** Opening Input for this task block **

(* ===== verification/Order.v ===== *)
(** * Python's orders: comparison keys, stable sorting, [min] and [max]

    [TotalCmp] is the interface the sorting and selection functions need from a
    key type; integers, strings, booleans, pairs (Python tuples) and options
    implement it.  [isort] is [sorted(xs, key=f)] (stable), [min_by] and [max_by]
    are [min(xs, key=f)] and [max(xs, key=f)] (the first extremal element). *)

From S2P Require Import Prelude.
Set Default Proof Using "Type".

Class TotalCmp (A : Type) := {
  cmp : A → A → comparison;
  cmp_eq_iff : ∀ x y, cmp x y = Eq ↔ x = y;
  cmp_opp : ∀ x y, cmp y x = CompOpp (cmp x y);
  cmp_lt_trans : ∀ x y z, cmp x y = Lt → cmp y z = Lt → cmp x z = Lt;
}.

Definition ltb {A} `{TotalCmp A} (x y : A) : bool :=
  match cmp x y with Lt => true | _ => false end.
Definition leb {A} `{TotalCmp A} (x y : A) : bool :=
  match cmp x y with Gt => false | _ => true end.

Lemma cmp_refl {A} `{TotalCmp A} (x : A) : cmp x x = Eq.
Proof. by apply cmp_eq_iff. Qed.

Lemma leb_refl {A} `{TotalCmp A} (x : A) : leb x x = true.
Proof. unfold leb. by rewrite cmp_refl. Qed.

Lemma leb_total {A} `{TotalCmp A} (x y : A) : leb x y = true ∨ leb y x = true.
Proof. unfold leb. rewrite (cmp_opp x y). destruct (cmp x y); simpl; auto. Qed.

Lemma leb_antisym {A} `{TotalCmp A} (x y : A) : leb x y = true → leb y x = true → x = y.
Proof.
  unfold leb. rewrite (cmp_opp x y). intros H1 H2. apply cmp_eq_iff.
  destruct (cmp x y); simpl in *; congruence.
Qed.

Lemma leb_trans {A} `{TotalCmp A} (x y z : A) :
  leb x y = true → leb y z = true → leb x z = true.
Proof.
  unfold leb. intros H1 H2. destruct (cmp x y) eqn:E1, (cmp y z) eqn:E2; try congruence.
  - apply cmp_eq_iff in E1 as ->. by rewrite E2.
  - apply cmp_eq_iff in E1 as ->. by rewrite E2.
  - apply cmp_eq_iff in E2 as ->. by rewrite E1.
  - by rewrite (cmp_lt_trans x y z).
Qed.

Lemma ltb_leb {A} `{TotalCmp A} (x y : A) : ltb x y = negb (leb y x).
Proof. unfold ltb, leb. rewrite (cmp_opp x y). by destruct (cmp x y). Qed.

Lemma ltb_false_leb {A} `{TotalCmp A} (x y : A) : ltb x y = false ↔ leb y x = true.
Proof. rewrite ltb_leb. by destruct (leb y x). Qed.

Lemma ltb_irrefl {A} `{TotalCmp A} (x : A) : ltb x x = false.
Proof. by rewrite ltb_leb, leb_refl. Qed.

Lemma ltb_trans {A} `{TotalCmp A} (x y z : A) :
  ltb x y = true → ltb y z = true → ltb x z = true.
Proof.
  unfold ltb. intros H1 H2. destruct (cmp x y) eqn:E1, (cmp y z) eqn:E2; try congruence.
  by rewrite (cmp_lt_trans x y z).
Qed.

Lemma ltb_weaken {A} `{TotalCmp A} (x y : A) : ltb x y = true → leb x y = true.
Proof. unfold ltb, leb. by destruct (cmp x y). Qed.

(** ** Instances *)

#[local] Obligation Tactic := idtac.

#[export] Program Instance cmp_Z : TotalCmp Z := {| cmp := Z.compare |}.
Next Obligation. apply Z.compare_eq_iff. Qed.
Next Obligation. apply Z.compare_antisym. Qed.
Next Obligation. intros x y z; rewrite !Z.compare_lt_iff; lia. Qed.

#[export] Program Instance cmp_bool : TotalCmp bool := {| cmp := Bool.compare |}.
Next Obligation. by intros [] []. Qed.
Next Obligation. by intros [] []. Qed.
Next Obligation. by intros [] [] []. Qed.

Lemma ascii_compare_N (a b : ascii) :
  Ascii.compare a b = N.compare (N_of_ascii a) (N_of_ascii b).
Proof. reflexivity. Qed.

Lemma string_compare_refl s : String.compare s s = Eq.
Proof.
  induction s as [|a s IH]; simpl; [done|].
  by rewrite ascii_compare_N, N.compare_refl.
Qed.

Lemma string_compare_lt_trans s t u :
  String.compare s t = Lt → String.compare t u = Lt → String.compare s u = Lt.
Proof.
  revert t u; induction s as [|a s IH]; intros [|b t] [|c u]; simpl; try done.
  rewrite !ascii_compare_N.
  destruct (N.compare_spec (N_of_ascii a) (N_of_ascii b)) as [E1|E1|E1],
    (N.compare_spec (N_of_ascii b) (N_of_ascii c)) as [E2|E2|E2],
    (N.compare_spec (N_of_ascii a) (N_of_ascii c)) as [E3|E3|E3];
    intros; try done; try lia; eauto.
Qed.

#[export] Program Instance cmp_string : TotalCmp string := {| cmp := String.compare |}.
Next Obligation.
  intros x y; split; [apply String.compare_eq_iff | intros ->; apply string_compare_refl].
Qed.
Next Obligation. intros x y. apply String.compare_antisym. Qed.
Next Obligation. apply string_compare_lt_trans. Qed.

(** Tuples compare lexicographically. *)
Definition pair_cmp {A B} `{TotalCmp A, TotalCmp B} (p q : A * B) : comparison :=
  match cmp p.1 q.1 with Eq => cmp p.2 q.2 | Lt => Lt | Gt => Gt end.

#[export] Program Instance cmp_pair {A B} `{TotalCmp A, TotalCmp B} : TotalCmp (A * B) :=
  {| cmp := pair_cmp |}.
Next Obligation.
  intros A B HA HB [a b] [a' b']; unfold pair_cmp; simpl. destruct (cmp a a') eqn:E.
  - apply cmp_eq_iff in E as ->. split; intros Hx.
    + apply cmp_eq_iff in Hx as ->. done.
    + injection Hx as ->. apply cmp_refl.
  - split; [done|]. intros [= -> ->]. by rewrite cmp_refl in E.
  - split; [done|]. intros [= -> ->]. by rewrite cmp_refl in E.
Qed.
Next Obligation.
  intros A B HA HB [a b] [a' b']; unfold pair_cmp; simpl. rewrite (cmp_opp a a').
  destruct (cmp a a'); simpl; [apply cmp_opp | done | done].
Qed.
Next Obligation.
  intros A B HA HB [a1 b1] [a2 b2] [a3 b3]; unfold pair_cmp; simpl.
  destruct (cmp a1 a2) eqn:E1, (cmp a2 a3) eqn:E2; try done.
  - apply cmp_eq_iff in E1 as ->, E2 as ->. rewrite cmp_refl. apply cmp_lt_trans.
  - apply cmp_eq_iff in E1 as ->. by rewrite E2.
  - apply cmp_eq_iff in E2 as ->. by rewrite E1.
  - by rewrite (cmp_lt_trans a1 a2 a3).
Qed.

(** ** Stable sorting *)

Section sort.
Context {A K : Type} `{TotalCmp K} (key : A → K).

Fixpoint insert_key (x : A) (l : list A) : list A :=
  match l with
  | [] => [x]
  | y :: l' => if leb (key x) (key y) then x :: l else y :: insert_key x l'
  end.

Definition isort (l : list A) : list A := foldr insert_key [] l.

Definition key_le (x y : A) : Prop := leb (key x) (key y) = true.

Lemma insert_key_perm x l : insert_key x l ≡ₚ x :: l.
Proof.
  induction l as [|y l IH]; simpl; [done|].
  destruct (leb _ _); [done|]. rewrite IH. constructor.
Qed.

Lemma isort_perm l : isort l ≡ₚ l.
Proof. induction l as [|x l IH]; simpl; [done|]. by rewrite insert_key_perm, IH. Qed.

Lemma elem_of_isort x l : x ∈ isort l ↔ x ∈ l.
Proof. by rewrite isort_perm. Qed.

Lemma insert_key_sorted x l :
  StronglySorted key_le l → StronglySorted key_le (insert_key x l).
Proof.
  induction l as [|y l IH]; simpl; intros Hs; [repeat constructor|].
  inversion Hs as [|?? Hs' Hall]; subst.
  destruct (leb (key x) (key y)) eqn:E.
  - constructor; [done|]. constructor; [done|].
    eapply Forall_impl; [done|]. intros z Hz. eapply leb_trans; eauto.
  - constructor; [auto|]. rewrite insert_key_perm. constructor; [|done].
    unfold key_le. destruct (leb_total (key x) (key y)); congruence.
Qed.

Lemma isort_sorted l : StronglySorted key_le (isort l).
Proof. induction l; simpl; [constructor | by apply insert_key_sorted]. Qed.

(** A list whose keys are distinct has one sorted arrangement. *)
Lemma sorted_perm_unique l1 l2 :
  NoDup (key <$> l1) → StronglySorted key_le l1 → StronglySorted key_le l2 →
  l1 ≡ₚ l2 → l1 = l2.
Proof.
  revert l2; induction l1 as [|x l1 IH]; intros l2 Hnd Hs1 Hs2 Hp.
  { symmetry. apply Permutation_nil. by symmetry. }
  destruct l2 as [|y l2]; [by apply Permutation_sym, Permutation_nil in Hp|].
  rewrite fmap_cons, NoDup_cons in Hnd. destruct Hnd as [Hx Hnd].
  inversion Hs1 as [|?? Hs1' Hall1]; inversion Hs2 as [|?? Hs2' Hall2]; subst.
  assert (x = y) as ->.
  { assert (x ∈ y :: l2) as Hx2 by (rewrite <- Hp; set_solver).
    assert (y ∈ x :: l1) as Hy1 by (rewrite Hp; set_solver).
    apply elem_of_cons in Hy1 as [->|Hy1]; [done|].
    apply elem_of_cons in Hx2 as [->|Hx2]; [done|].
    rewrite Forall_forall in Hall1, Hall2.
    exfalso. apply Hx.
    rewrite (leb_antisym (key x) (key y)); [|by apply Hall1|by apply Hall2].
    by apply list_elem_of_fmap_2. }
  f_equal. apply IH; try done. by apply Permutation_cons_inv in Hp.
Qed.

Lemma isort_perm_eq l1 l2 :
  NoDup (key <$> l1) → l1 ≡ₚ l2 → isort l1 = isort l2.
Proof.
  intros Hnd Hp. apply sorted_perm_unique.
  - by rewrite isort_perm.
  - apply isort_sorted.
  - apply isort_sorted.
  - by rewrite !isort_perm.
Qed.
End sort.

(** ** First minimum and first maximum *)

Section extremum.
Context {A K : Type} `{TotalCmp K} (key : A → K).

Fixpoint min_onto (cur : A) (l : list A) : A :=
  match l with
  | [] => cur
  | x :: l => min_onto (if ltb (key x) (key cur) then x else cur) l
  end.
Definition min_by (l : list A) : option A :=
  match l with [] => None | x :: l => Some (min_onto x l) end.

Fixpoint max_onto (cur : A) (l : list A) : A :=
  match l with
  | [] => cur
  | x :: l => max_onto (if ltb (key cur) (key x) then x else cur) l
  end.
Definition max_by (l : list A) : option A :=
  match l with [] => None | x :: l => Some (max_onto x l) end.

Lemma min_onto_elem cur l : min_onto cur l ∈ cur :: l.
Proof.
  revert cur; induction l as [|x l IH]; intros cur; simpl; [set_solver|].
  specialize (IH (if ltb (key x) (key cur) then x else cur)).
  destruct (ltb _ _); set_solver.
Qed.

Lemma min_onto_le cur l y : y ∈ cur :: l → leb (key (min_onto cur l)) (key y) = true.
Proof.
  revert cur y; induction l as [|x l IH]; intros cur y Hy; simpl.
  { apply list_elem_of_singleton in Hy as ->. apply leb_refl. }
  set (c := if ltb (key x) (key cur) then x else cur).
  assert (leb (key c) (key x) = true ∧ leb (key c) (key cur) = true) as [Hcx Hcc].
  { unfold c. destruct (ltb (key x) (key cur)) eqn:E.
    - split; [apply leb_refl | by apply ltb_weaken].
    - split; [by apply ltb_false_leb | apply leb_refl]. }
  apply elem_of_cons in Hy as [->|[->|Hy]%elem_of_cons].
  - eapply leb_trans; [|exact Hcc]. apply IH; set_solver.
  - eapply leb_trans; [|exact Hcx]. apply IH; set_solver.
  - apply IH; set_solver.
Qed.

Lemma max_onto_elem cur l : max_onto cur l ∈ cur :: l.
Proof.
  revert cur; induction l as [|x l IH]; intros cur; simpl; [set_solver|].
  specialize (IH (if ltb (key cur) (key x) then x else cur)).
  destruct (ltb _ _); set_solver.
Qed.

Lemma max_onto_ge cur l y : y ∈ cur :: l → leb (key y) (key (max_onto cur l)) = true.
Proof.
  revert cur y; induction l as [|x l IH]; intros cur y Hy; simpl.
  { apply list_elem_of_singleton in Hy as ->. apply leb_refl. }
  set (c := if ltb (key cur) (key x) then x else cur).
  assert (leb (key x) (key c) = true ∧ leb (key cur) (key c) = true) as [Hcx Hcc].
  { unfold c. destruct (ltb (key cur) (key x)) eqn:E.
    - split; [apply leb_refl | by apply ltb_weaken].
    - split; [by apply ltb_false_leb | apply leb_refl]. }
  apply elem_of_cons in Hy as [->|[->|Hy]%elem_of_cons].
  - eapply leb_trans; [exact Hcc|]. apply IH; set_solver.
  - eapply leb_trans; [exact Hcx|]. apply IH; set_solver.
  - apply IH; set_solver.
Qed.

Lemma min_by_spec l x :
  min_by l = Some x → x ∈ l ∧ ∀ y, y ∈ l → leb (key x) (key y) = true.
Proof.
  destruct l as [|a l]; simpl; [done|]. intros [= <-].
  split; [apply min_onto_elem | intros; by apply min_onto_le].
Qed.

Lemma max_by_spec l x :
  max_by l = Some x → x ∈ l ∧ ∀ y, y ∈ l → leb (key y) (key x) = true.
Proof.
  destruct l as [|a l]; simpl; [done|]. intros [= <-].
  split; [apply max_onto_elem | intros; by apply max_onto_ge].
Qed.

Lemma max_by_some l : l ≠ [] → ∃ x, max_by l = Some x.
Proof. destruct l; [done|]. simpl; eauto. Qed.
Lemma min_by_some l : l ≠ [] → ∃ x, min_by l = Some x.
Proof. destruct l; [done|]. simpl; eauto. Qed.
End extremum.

** Closing Input for this task block **

◆ **Activity**: Please give back, exactly as it stands above, the stretch from the line with "(** * Python's" through the line with "Proof. unfold leb. rewrite", and no line outside it.

◆ **Response below**:
(** * Python's orders: comparison keys, stable sorting, [min] and [max]

    [TotalCmp] is the interface the sorting and selection functions need from a
    key type; integers, strings, booleans, pairs (Python tuples) and options
    implement it.  [isort] is [sorted(xs, key=f)] (stable), [min_by] and [max_by]
    are [min(xs, key=f)] and [max(xs, key=f)] (the first extremal element). *)

From S2P Require Import Prelude.
Set Default Proof Using "Type".

Class TotalCmp (A : Type) := {
  cmp : A → A → comparison;
  cmp_eq_iff : ∀ x y, cmp x y = Eq ↔ x = y;
  cmp_opp : ∀ x y, cmp y x = CompOpp (cmp x y);
  cmp_lt_trans : ∀ x y z, cmp x y = Lt → cmp y z = Lt → cmp x z = Lt;
}.

Definition ltb {A} `{TotalCmp A} (x y : A) : bool :=
  match cmp x y with Lt => true | _ => false end.
Definition leb {A} `{TotalCmp A} (x y : A) : bool :=
  match cmp x y with Gt => false | _ => true end.

Lemma cmp_refl {A} `{TotalCmp A} (x : A) : cmp x x = Eq.
Proof. by apply cmp_eq_iff. Qed.

Lemma leb_refl {A} `{TotalCmp A} (x : A) : leb x x = true.
Proof. unfold leb. by rewrite cmp_refl. Qed.

Lemma leb_total {A} `{TotalCmp A} (x y : A) : leb x y = true ∨ leb y x = true.
Proof. unfold leb. rewrite (cmp_opp x y). destruct (cmp x y); simpl; auto. Qed.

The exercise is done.